Chicago Mayor Lightfoot believes there's a connection between rise in carjackings, remote learning

The rise in Chicago carjackings was under the microscope on Monday.

Mayor Lori Lightfoot met with local leaders to discuss how the city is working to curb the problem.

Chicago police announced they are expanding the vehicular hijacking task force and installing more POD cameras and license plate readers around the city. They also detailed how they are working with federal law enforcement and suburban police departments to catch carjackers.


The mayor revealed that half of the people arrested in Chicago for carjackings are juveniles. She believes there is a correlation between remote learning and the rise in carjackings.

"A lot of parents went to work during the day thinking their teenagers were logged on for remote learning, only to find something us. And I ask, ‘is there some new market for stolen cars?’ And unfortunately the answer was no – that for many of these kids, some of whom had no prior involvement in the criminal justice system, this was pure boredom," Lightfoot said.

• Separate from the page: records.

(** * Task Management API (server.js): a shallow embedding

    The server keeps one array [tasks] in process memory and serves three
    routes over it:

      GET   /api/tasks              list, optionally filtered by status
      POST  /api/tasks              create (behind [validateTaskInput])
      PATCH /api/tasks/:id/assign   assign a task to a developer

    Every handler runs to completion before the next request is taken, so a
    handler is a function from the request and the array to a response and the
    array afterwards.

    Conventions of the embedding.
    - A JavaScript string is a [string]; each [ascii] stands for one UTF-16
      code unit below 256.
    - A field of a parsed JSON body or of the query string is [option string]:
      [None] is [undefined] (the field is absent), [Some s] is the string [s].
    - [null] and [undefined] in a task record are both [None].
    - [Date.now()] and [new Date()] read the clock; the readings a request
      takes are an input of its handler, in milliseconds since the epoch.  A
      timestamp field holds the reading whose [toISOString()] the source
      stores.
    - Calls to [logger] write to the log only and are left out. *)

From Stdlib Require Import Ascii.
From stdpp Require Import base numbers list strings pretty.

(** ** The JavaScript operations the server uses *)
Module JS.

(** Truthiness of a value that is a string or [undefined]. *)
Definition truthy (v : option string) : bool :=
  match v with
  | Some s => bool_decide (s ≠ EmptyString)
  | None => false
  end.

(** [s.startsWith(p)] *)
Definition startsWith (s p : string) : bool := String.prefix p s.

(** The code units below 256 that the regular expression class [\s] matches:
    tab, line feed, vertical tab, form feed, carriage return, space and the
    no-break space. *)
Definition is_whitespace (c : ascii) : bool :=
  match c with
  | "009" | "010" | "011" | "012" | "013" | " " | "160" => true
  | _ => false
  end%char.

(** A template literal renders an integer in decimal. *)
Definition Number_toString (n : N) : string := pretty n.

End JS.

(** ** express-validator, as far as [validateTaskInput] uses it

    The package is a dependency of the server.  Its chains are modelled on
    fields that are strings or absent: a chain without [optional()] validates
    an absent field as the empty string, sanitizers and validators run in the
    order they are written, a sanitized value is written back to [req.body],
    and every failed validator adds one error to the result. *)
Module Validator.

(** One entry of [validationResult(req).array()]: the field and the message
    given to [withMessage]. *)
Record ValidationError := { param : string; msg : string }.

Global Instance ValidationError_eq_dec : EqDecision ValidationError.
Proof. solve_decision. Defined.

(** A field value is turned into a string before a standard validator or
    sanitizer sees it; an absent field becomes the empty string. *)
Definition toString (v : option string) : string := default EmptyString v.

(** validator.js [ltrim], [rtrim] and [trim] without a character set. *)
Fixpoint ltrim (s : string) : string :=
  match s with
  | String c s' => if JS.is_whitespace c then ltrim s' else s
  | EmptyString => EmptyString
  end.

Fixpoint rtrim (s : string) : string :=
  match s with
  | EmptyString => EmptyString
  | String c s' =>
      match rtrim s' with
      | EmptyString => if JS.is_whitespace c then EmptyString else String c EmptyString
      | r => String c r
      end
  end.

Definition trim (s : string) : string := rtrim (ltrim s).

(** validator.js [isLength(str, { min })]: below code unit 256 there are no
    surrogate pairs and no variation selectors, so the length counted is the
    number of code units. *)
Definition isLength (min : nat) (s : string) : bool :=
  bool_decide (min ≤ String.length s).

(** validator.js [isIn(str, values)] *)
Definition isIn (values : list string) (s : string) : bool :=
  bool_decide (s ∈ values).

End Validator.

(** ** Data *)

Module Task.
Record t := mk {
  id : string;
  title : string;
  status : string;
  assignee : option string;
  createdAt : option N;
  updatedAt : option N
}.

Global Instance eq_dec : EqDecision t.
Proof. solve_decision. Defined.

(** [task.assignee = a; task.updatedAt = now] *)
Definition set_assignee (a : option string) (now : N) (task : t) : t :=
  {| id := id task; title := title task; status := status task;
     assignee := a; createdAt := createdAt task; updatedAt := Some now |}.
End Task.

Module Body.
(** [req.body] after [express.json()], with the fields the handlers read.
    The bodies modelled are those whose [title], [status] and [assignee] are
    each a JSON string or absent.  A field that holds an array, a number, a
    boolean, [null] or an object is outside the model: express-validator
    checks an array element by element, so the server answers 201 to a
    status such as [["todo"]] and stores the array.  Every statement below
    about a request is a statement about a request with string or absent
    fields. *)
Record t := mk {
  title : option string;
  status : option string;
  assignee : option string
}.
End Body.

(** The clock readings one request takes. *)
Record Clock := { Date_now : N; new_Date : N }.

Inductive request :=
| GET_tasks (query_status : option string)
| POST_tasks (body : Body.t)
| PATCH_assign (id : string) (body : Body.t).

Inductive payload :=
| Tasks (result : list Task.t)
| OneTask (task : Task.t)
| Error (error : string)
| Errors (errors : list Validator.ValidationError).

Global Instance payload_eq_dec : EqDecision payload.
Proof. solve_decision. Defined.

(** [res.status(code).json(payload)]; [res.json] alone answers 200. *)
Record response := { code : N; json : payload }.

Global Instance response_eq_dec : EqDecision response.
Proof. solve_decision. Defined.

(** ** The server *)

(** [let tasks = [...]] *)
Definition tasks0 : list Task.t :=
  [ Task.mk "tsk-1" "Refactor auth module" "in-progress" (Some "dev-1") None None;
    Task.mk "tsk-2" "Write API documentation" "todo" None None None ].

(** [findTask]: [tasks.find(t => t.id === id)].  The array holds each task
    object once, so the position of the object found stands for the reference
    the source gets. *)
Definition findTask (id : string) (tasks : list Task.t) : option (nat * Task.t) :=
  list_find (λ t, Task.id t = id) tasks.

(** [validateAssignee]: [assignee && assignee.startsWith('dev-')], read as a
    condition. *)
Definition validateAssignee (assignee : option string) : bool :=
  JS.truthy assignee && JS.startsWith (default EmptyString assignee) "dev-".

Definition statuses : list string := ["todo"; "in-progress"; "done"].

Definition title_error : Validator.ValidationError :=
  {| Validator.param := "title"; Validator.msg := "Title must be at least 5 characters" |}.
Definition status_error : Validator.ValidationError :=
  {| Validator.param := "status"; Validator.msg := "Invalid status" |}.

(** [body('title').trim().isLength({ min: 5 })]: the sanitizer writes the
    trimmed value back to the request. *)
Definition sanitize_title (body : Body.t) : Body.t :=
  Body.mk (Some (Validator.trim (Validator.toString (Body.title body))))
          (Body.status body) (Body.assignee body).

Definition check_title (body : Body.t) : list Validator.ValidationError :=
  if Validator.isLength 5 (Validator.toString (Body.title body)) then [] else [title_error].

(** [body('status').isIn(['todo', 'in-progress', 'done'])]: the chain has no
    [optional()], so an absent field is validated as the empty string.  This
    is the check of a status that is a string or absent; an array status is
    checked element by element by the library and is not modelled. *)
Definition check_status (body : Body.t) : list Validator.ValidationError :=
  if Validator.isIn statuses (Validator.toString (Body.status body)) then [] else [status_error].

(** [validateTaskInput]: the two chains run one after the other, each adding
    its error to the request; the last middleware answers 400 with all of them
    or calls [next()]. *)
Definition validateTaskInput (body : Body.t) : response + Body.t :=
  let body := sanitize_title body in
  let errors := check_title body ++ check_status body in
  if bool_decide (errors = []) then inr body
  else inl {| code := 400; json := Errors errors |}.

(** [app.get('/api/tasks', ...)] *)
Definition get_tasks (status : option string) (tasks : list Task.t)
  : response * list Task.t :=
  let result :=
    if JS.truthy status
    then filter (λ task, Some (Task.status task) = status) tasks
    else tasks in
  ({| code := 200; json := Tasks result |}, tasks).

(** The handler of [app.post('/api/tasks', validateTaskInput, ...)] *)
Definition newTask (body : Body.t) (clock : Clock) : Task.t :=
  {| Task.id := "tsk-" +:+ JS.Number_toString (Date_now clock);
     Task.title := default EmptyString (Body.title body);
     Task.status := default "todo" (Body.status body);
     Task.assignee := None;
     Task.createdAt := Some (new_Date clock);
     Task.updatedAt := None |}.

Definition post_tasks (body : Body.t) (clock : Clock) (tasks : list Task.t)
  : response * list Task.t :=
  match validateTaskInput body with
  | inl res => (res, tasks)
  | inr body =>
      let task := newTask body clock in
      ({| code := 201; json := OneTask task |}, tasks ++ [task])
  end.

(** [app.patch('/api/tasks/:id/assign', ...)] *)
Definition patch_assign (taskId : string) (body : Body.t) (clock : Clock)
    (tasks : list Task.t) : response * list Task.t :=
  let assignee := Body.assignee body in
  if negb (validateAssignee assignee)
  then ({| code := 400; json := Error "Invalid assignee format" |}, tasks)
  else
    match findTask taskId tasks with
    | None => ({| code := 404; json := Error "Task not found" |}, tasks)
    | Some (i, task) =>
        let assign := Task.set_assignee assignee (new_Date clock) in
        ({| code := 200; json := OneTask (assign task) |}, alter assign i tasks)
    end.

Definition handle (req : request) (clock : Clock) (tasks : list Task.t)
  : response * list Task.t :=
  match req with
  | GET_tasks status => get_tasks status tasks
  | POST_tasks body => post_tasks body clock tasks
  | PATCH_assign id body => patch_assign id body clock tasks
  end.

(** The array after a sequence of requests, each with its clock readings. *)
Fixpoint run (reqs : list (request * Clock)) (tasks : list Task.t) : list Task.t :=
  match reqs with
  | [] => tasks
  | (req, clock) :: reqs => run reqs (handle req clock tasks).2
  end.

(** The states of the array the server can be in. *)
Definition reachable (tasks : list Task.t) : Prop :=
  ∃ reqs, tasks = run reqs tasks0.

(** The operations of the specification, over the routes. *)
Definition list_ (filterStatus : option string) := get_tasks filterStatus.
Definition create (title : string) (status : option string) :=
  post_tasks (Body.mk (Some title) status None).
Definition assign (id assignee : string) :=
  patch_assign id (Body.mk None None (Some assignee)).

Definition succeeded (res : response) : Prop := (code res < 400)%N.

(** [updatedAt > createdAt] on two timestamp fields: both are set and the
    first is the later instant. *)
Definition later_than (updatedAt createdAt : option N) : Prop :=
  match updatedAt, createdAt with
  | Some u, Some c => (c < u)%N
  | _, _ => False
  end.

(** ** Predicates of the specification and of the proofs *)

(** The field constraints in the words of the specification: the title is
    required and has at least 5 characters after trimming; the status is
    optional and, when given, one of the three enumerated values. *)
Definition title_violated (body : Body.t) : Prop :=
  String.length (Validator.trim (Validator.toString (Body.title body))) < 5.

Definition status_violated (body : Body.t) : Prop :=
  ∃ s, Body.status body = Some s ∧ s ∉ statuses.

(** What the two chains of [validateTaskInput] reject: [isLength] on the
    trimmed title, [isIn] on the status as a string. *)
Definition title_rejected (body : Body.t) : Prop :=
  ¬ 5 ≤ String.length (Validator.trim (Validator.toString (Body.title body))).

Definition status_rejected (body : Body.t) : Prop :=
  Validator.toString (Body.status body) ∉ statuses.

The Chicago Teachers Union slammed the mayor's remarks, calling them hurtful, racist and unsubstantiated.

"Every child in our public schools in Chicago deserves an apology from the mayor today, who claimed with zero evidence that there was a correlation between remote learning in 2020 and an increase in car-jackings, which have been growing across the nation. To suggest that our students are somehow disproportionately responsible for these crimes is precisely the kind of scapegoating and smear tactics Black and Brown students and adults have had to contend with in any discourse about crime for generations.

"Does the mayor not understand that to claim that remote learning causes car-jacking is intellectually unsound and politically venal? Is the reason she resisted moving to remote learning during the Omicron surge because her bogus belief in that false correlation has become part of her crime-fighting tactics?

"The mayor’s rhetoric today hails back to the 1980’s smear tactics of Ronald Reagan and his education secretary Bill Bennett. What we need today instead is real partnership and resources to address not just the root causes of crime, but the poverty, disinvestment and institutional racism that drives so much dysfunction in our neighborhoods. Public school students and families need respect and support from the mayor, not her endless finger-pointing and buck-passing – especially not onto the backs of our students, who the mayro continues to desperately shortchange in the public school district that she runs."

Chicago police say there have been 177 carjackings in Chicago so far this year — that's down 23 percent from the same period in 2021 but still far higher than pre-pandemic levels.